Step 3: Deploy to App Service Devices

Now deploy Node Exporter and Grafana Alloy to your devices:

./run-playbook.sh playbooks/main.yml --limit app_services

The playbook:

  1. Installs Node Exporter as a native binary, creates a systemd unit, starts the service
  2. Deploys Grafana Alloy via Docker Compose
  3. Templates config.alloy with your remote_write URL
  4. Starts Alloy — it immediately begins scraping and pushing

What Gets Deployed

On Each Device: Node Exporter

Node Exporter is installed as a native system binary with a systemd unit (Debian/Linux) or launchd plist (macOS). The binary is downloaded directly from the Prometheus GitHub releases and installed to /usr/local/bin/node_exporter.

It exposes system metrics at localhost:9100/metrics.

# Verify it's running
systemctl status node_exporter

# Check it exposes metrics
curl http://localhost:9100/metrics | head -20

Config is managed at ~/.iac-toolbox/node-exporter/ on the device.

On Each Device: Grafana Alloy Config

Grafana Alloy runs in Docker Compose. Ansible templates both config.alloy and a docker-compose.yml into the Alloy base directory, then runs docker compose up -d. The config has two blocks — a scrape job and a remote_write target:

prometheus.scrape "node_exporter" {
  targets = [{ __address__ = "localhost:9100" }]
  forward_to = [prometheus.remote_write.platform.receiver]
}

prometheus.remote_write "platform" {
  endpoint {
    url = "https://grafana.iac-toolbox.com/prometheus/api/v1/write"
  }
}

What this does:

  • prometheus.scrape — hits localhost:9100/metrics on a 15-second interval
  • forward_to — passes scraped metrics directly to the remote_write block
  • prometheus.remote_write — ships metrics to your platform over HTTPS

Alloy adds an instance label automatically so you can filter by device in Grafana.

On the Platform: Prometheus Config

Prometheus runs in Docker with a minimal scrape config — no static_configs for app service devices. They push to it instead. The config file lives at ~/.iac-toolbox/observability/prometheus.yml on the platform host and is bind-mounted into the container:

global:
  scrape_interval: 15s

scrape_configs:
  - job_name: "prometheus"
    static_configs:
      - targets: ["localhost:9090"]

The key is the startup flag:

--web.enable-remote-write-receiver

This activates the /api/v1/write endpoint that Alloy pushes to. Without it, Prometheus returns 404 on remote_write requests.

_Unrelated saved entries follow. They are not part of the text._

(* ===== verification/Ledger.v ===== *)
(** The books of one sale, across every part that moves stock: the reservation
    script (Inventory.v), the seat script of the other events (SeatRuns.v), the
    consumer, the recovery and the relay (Worker.v), the transitions of orders and
    their releases (Orders.v) and the reconciliation.  [sys_step] is any action of
    any part, with no guard but the code's own; [disorder] names the actions that the
    code does not rule out and the books do not survive - a key reserved again after
    its claim has lapsed, an intent persisted after it was given back as a dead
    letter, a reconciliation while a release is due - and the end of the window of one
    day, the default time to live, after which claims and markers lapse.  For an event
    sold from the counter, whatever order the other actions come in: what is left in
    Redis, what is reserved in the stream and what the orders hold add up to the
    event's seats; and once nothing is in flight, Redis holds exactly what the audit of
    Drift.v expects.  The last section shows, for each of the three disorders, that it
    does break the books. *)

From S2P Require Import Prelude Exceptions Keys Uuid Redis Streams DB World Inventory SeatRuns.
From S2P Require Import Config Orders Payments Worker Drift.

#[local] Open Scope string_scope.
#[local] Open Scope list_scope.
#[local] Open Scope Z_scope.

(** ** Sums where one term changes *)

Lemma list_sum_change {A} (f g : A → Z) l x :
  NoDup l → x ∈ l → (∀ y, y ∈ l → y ≠ x → f y = g y) →
  list_sum g l = list_sum f l - f x + g x.
Proof.
  intros Hn Hx Hfg. apply list_elem_of_split in Hx as (l1 & l2 & ->).
  apply NoDup_app in Hn as (_ & Hn1 & Hn2). apply NoDup_cons in Hn2 as [Hn2 _].
  rewrite !list_sum_app. cbn [list_sum foldr]. fold (list_sum f l2) (list_sum g l2).
  rewrite (list_sum_ext f g l1), (list_sum_ext f g l2); [lia|..]; intros y Hy; apply Hfg.
  - apply elem_of_app. right. by right.
  - intros ->. done.
  - apply elem_of_app. by left.
  - intros ->. apply (Hn1 x Hy). left.
Qed.

(** What a filter drops counts for nothing. *)
Lemma list_sum_filter {A} (f : A → Z) (P : A → Prop) `{∀ x, Decision (P x)} l :
  (∀ x, x ∈ l → ¬ P x → f x = 0) → list_sum f (filter P l) = list_sum f l.
Proof.
  induction l as [|x l IH]; intros Hz; [done|]. rewrite filter_cons.
  assert (IH' : list_sum f (filter P l) = list_sum f l)
    by (apply IH; intros y Hy; apply Hz; by right).
  destruct (decide (P x)); cbn [list_sum foldr]; fold (list_sum f l);
    fold (list_sum f (filter P l)); rewrite IH'; [done|]. rewrite (Hz x); [lia|left|done].
Qed.

Section map_sums.
Context `{Countable K} {V : Type}.
Implicit Types (m : gmap K V) (f g : V → Z).

Lemma map_sum_ext f g m :
  (∀ i v, m !! i = Some v → f v = g v) → map_sum f m = map_sum g m.
Proof.
  induction m as [|i v m Hi IH] using map_ind; intros Hfg; [by rewrite !map_sum_empty|].
  rewrite !map_sum_insert by done. rewrite (Hfg i v) by apply lookup_insert_eq.
  f_equal. apply IH. intros j w Hj. apply (Hfg j). rewrite lookup_insert_ne; congruence.
Qed.

Lemma map_sum_change f g m i v w :
  m !! i = Some v → (∀ j x, j ≠ i → m !! j = Some x → f x = g x) →
  map_sum g (<[i := w]> m) = map_sum f m - f v + g w.
Proof.
  intros Hi Hfg. rewrite <-insert_delete_eq, map_sum_insert by apply lookup_delete_eq.
  rewrite <-(map_sum_ext f g (delete i m)).
  - rewrite (map_sum_delete _ _ _ _ Hi). lia.
  - intros j x [Hj Hx]%lookup_delete_Some. by apply (Hfg j).
Qed.

Lemma map_sum_list f m : map_sum f m = list_sum f (map_to_list m).*2.
Proof.
  unfold map_sum. rewrite map_fold_foldr. induction (map_to_list m) as [|[i v] l IH]; [done|].
  cbn [foldr fmap list_fmap list_sum uncurry snd]. unfold list_sum in IH. simpl. by rewrite IH.
Qed.
End map_sums.

(** ** Keys and markers *)

(** The database has an order under the key. *)
Definition known (d : DB) (k : string) : bool := is_some (order_by_key d k).

Lemma known_spec d k : known d k = true ↔ ∃ i o, d_orders d !! i = Some o ∧ o_idem o = k.
Proof.
  unfold known. split.
  - destruct (order_by_key d k) as [o|] eqn:Ho; [|done]. intros _.
    apply order_by_key_some in Ho as (i & ? & ?). by exists i, o.
  - intros (i & o & Hi & Hk). by destruct (key_known d k i o Hi Hk) as [x ->].
Qed.

Lemma uuid_str_inj u v : is_uuid u → is_uuid v → uuid_str u = uuid_str v → u = v.
Proof. intros Hu Hv Heq. apply uuid_of_str in Hu, Hv. congruence. Qed.

Lemma dead_marker_inj s t : dead_marker s = dead_marker t → s = t.
Proof. unfold dead_marker. intros ?. by join_step. Qed.
Lemma order_marker_inj i j : order_marker i = order_marker j → i = j.
Proof. unfold order_marker. intros ?. repeat join_step. done. Qed.
Lemma markers_differ s i : dead_marker s ≠ order_marker i.
Proof. unfold dead_marker, order_marker. intros ?. by repeat join_step. Qed.

(** ** The intents of the stream *)

Section sale.
(* the event, its seats, the tickets a person may buy, and the end of the window:
   nothing set with the default time to live during the window lapses in it *)
Context (E T Lim H : Z).

(** What the two scripts append to the stream, under the client's key [u]; the
    event itself has no seat map. *)
Inductive intent : string → fields → Prop :=
  | intent_counter a u :
      is_uuid u → va_idem a = uuid_str u → 0 < va_quantity a → intent u (counter_intent a)
  | intent_seats a u :
      is_uuid u → ca_idem a = uuid_str u → ca_event a ≠ E → intent u (seat_intent a).

(** The quantity the intent still holds: nothing once it is an order, or was given
    back as a dead letter. *)
Definition open_entry (d : DB) (r : Redis) (f : fields) : bool :=
  match int_field f "event_id", key_field f, f !! "idempotency_key" with
  | Ok ev, Ok k, Some s =>
      (ev =? E) && negb (known d k) && negb (released_exists r (dead_marker s))
  | _, _, _ => false
  end.
Definition open_quantity (d : DB) (r : Redis) (f : fields) : Z :=
  if open_entry d r f then match int_field f "quantity" with Ok q => q | Err _ => 0 end else 0.
(** The buyers counted: everybody, or one. *)
Definition everybody : Z → bool := λ _, true.
Definition only (u : Z) : Z → bool := λ v, v =? u.

Definition buyer_in (P : Z → bool) (f : fields) : bool :=
  match int_field f "user_id" with Ok u => P u | Err _ => false end.
Definition open_term (P : Z → bool) (d : DB) (r : Redis) (e : sid * fields) : Z :=
  if buyer_in P e.2 then open_quantity d r e.2 else 0.
Definition open_total (P : Z → bool) (d : DB) (r : Redis) : Z :=
  list_sum (open_term P d r) (s_entries (r_stream r)).

(** The quantity the order holds, until its release. *)
Definition owed_quantity (r : Redis) (o : Order) : Z :=
  if (o_event o =? E) && negb (released_exists r (order_marker (o_id o)))
  then o_quantity o else 0.
Definition owed_term (P : Z → bool) (r : Redis) (o : Order) : Z :=
  if P (o_user o) then owed_quantity r o else 0.
Definition owed_total (P : Z → bool) (d : DB) (r : Redis) : Z :=
  map_sum (owed_term P r) (d_orders d).

(** ** The books *)

(** A key that is claimed to the end of the window. *)
Definition claimed (r : Redis) (s : string) : Prop :=
  ∃ v y, r_claims r !! s = Some (v, y) ∧ H <= y.

(** A marker that is over already, or lasts to the end of the window. *)
Definition lasting (r : Redis) (x : Z) : Prop := x <= r_now r ∨ H <= x.

Record queue_ok (r : Redis) : Prop := {
  q_entries : ∀ e, e ∈ s_entries (r_stream r) → ∃ u, intent u e.2 ∧ claimed r (uuid_str u);
  q_ids : NoDup (s_entries (r_stream r)).*1;
  q_last : ∀ e, e ∈ s_entries (r_stream r) → sid_ltb (s_last (r_stream r)) e.1 = false;
  q_keys : ∀ e1 e2, e1 ∈ s_entries (r_stream r) → e2 ∈ s_entries (r_stream r) →
    key_field e1.2 = key_field e2.2 → e1 = e2;
  q_dead : ∀ s x, r_released r !! dead_marker s = Some x →
    x <= r_now r ∨ (H <= x ∧ claimed r s);
}.

Definition ended (o : Order) : Prop := held_status (o_status o) = false.

(** A release of the order [i] that the relay still has to make. *)
Definition release_due (d : DB) (i : Z) : Prop :=
  ∃ j e, d_outbox d !! j = Some e ∧ ob_type e = SEAT_RELEASE ∧ ob_aggregate e = i ∧
         ob_processed e = None.

Record orders_ok (d : DB) (r : Redis) : Prop := {
  b_rows : ∀ i o, d_orders d !! i = Some o → o_event o = E →
    o_zone o = None ∧ (∀ x, r_released r !! order_marker i = Some x → lasting r x) ∧
    (released_exists r (order_marker i) = true → ended o) ∧
    (ended o → released_exists r (order_marker i) = false → release_due d i);
  b_fresh : ∀ i, d_next_order d <= i → released_exists r (order_marker i) = false;
  b_due : ∀ j e, d_outbox d !! j = Some e → ob_type e = SEAT_RELEASE →
    ob_aggregate e < d_next_order d ∧
    ∀ o, d_orders d !! ob_aggregate e = Some o → o_event o = E → ended o;
}.

(** Reserved and not yet given back. *)
Definition taken (P : Z → bool) (d : DB) (r : Redis) : Z := open_total P d r + owed_total P d r.

(** What is left and what is taken make up the seats; what a buyer has taken is the
    quota used up, within the limit. *)
Record balanced (d : DB) (r : Redis) : Prop := {
  bal_stock : ∃ n, r_available r !! E = Some n ∧ 0 <= n ∧ n + taken everybody d r = T;
  bal_quota : ∀ u, quota r E u = taken (only u) d r;
  bal_limit : ∀ u, taken (only u) d r <= Z.max 0 Lim;
}.

Record ledger (w : World) : Prop := {
  l_db : db_ok (w_db w);
  l_outbox : outbox_inv (w_db w);
  l_event : ∃ ev, d_events (w_db w) !! E = Some ev ∧ ev_total_seats ev = T;
  l_window : r_now (w_redis w) < H <= expiry_after (w_redis w) DEFAULT_TTL_SECONDS;
  l_queue : queue_ok (w_redis w);
  l_orders : orders_ok (w_db w) (w_redis w);
  l_balance : balanced (w_db w) (w_redis w);
}.

(** The intent was given back as a dead letter. *)
Definition refunded (r : Redis) (f : fields) : bool :=
  match f !! "idempotency_key" with
  | Some s => released_exists r (dead_marker s)
  | None => false
  end.

(** Whatever else the system does: it leaves the stock of the event, the stream's
    entries, claims, markers, orders and outbox alone, and time passes. *)
Record unrelated (w w' : World) : Prop := {
  un_db : db_ok (w_db w');
  un_orders : d_orders (w_db w') = d_orders (w_db w);
  un_next : d_next_order (w_db w') = d_next_order (w_db w);
  un_outbox : d_outbox (w_db w') = d_outbox (w_db w);
  un_events : d_events (w_db w') !! E = d_events (w_db w) !! E;
  un_stock : r_available (w_redis w') !! E = r_available (w_redis w) !! E;
  un_quota : ∀ u, quota (w_redis w') E u = quota (w_redis w) E u;
  un_claims : r_claims (w_redis w') = r_claims (w_redis w);
  un_released : r_released (w_redis w') = r_released (w_redis w);
  un_entries : s_entries (r_stream (w_redis w')) = s_entries (r_stream (w_redis w));
  un_last : s_last (r_stream (w_redis w')) = s_last (r_stream (w_redis w));
  un_now : r_now (w_redis w) <= r_now (w_redis w');
}.

(** [XREADGROUP] by a consumer. *)
Definition read_step (consumer : string) (count : nat) (w : World) : World :=
  let r := w_redis w in
  mk_world (w_db w) (set_stream (xreadgroup (r_now r) consumer count (r_stream r)).2 r).

(** An entry that some consumer or recovery holds: it is in the stream, or it has
    left it because it was persisted or given back. *)
Definition held_entry (w : World) (e : sid * fields) : Prop :=
  e ∈ s_entries (r_stream (w_redis w)) ∨
  (e.1 ∉ (s_entries (r_stream (w_redis w))).*1) ∧ (∃ u, intent u e.2) ∧
    (recorded e.2 (w_db w) ∨ refunded (w_redis w) e.2 = true).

On the Platform: Grafana Datasource Provisioning

Grafana is provisioned automatically with a YAML file — no manual datasource setup. The file lives at ~/.iac-toolbox/grafana/provisioning/datasources/prometheus.yml on the platform host and is bind-mounted into the Grafana container:

apiVersion: 1
datasources:
  - name: Prometheus
    type: prometheus
    url: http://localhost:9090
    isDefault: true

This file is written by Ansible to Grafana's provisioning directory. On startup, Grafana loads it and the datasource is available immediately.

Step 4: Verify Metrics Are Arriving

Check Alloy on a Device

# Service status
systemctl status grafana-alloy

# Live logs — look for successful remote_write
journalctl -u grafana-alloy -n 50 -f

A healthy Alloy log looks like:

level=info msg="Scrape completed" target=localhost:9100 duration=2.4ms
level=info msg="remote_write batch sent" url=https://grafana.iac-toolbox.com/...

Check Prometheus on the Platform

Query the Prometheus API to confirm metrics are arriving from your devices:

# Should return targets from app service devices
curl "http://localhost:9090/api/v1/query?query=up"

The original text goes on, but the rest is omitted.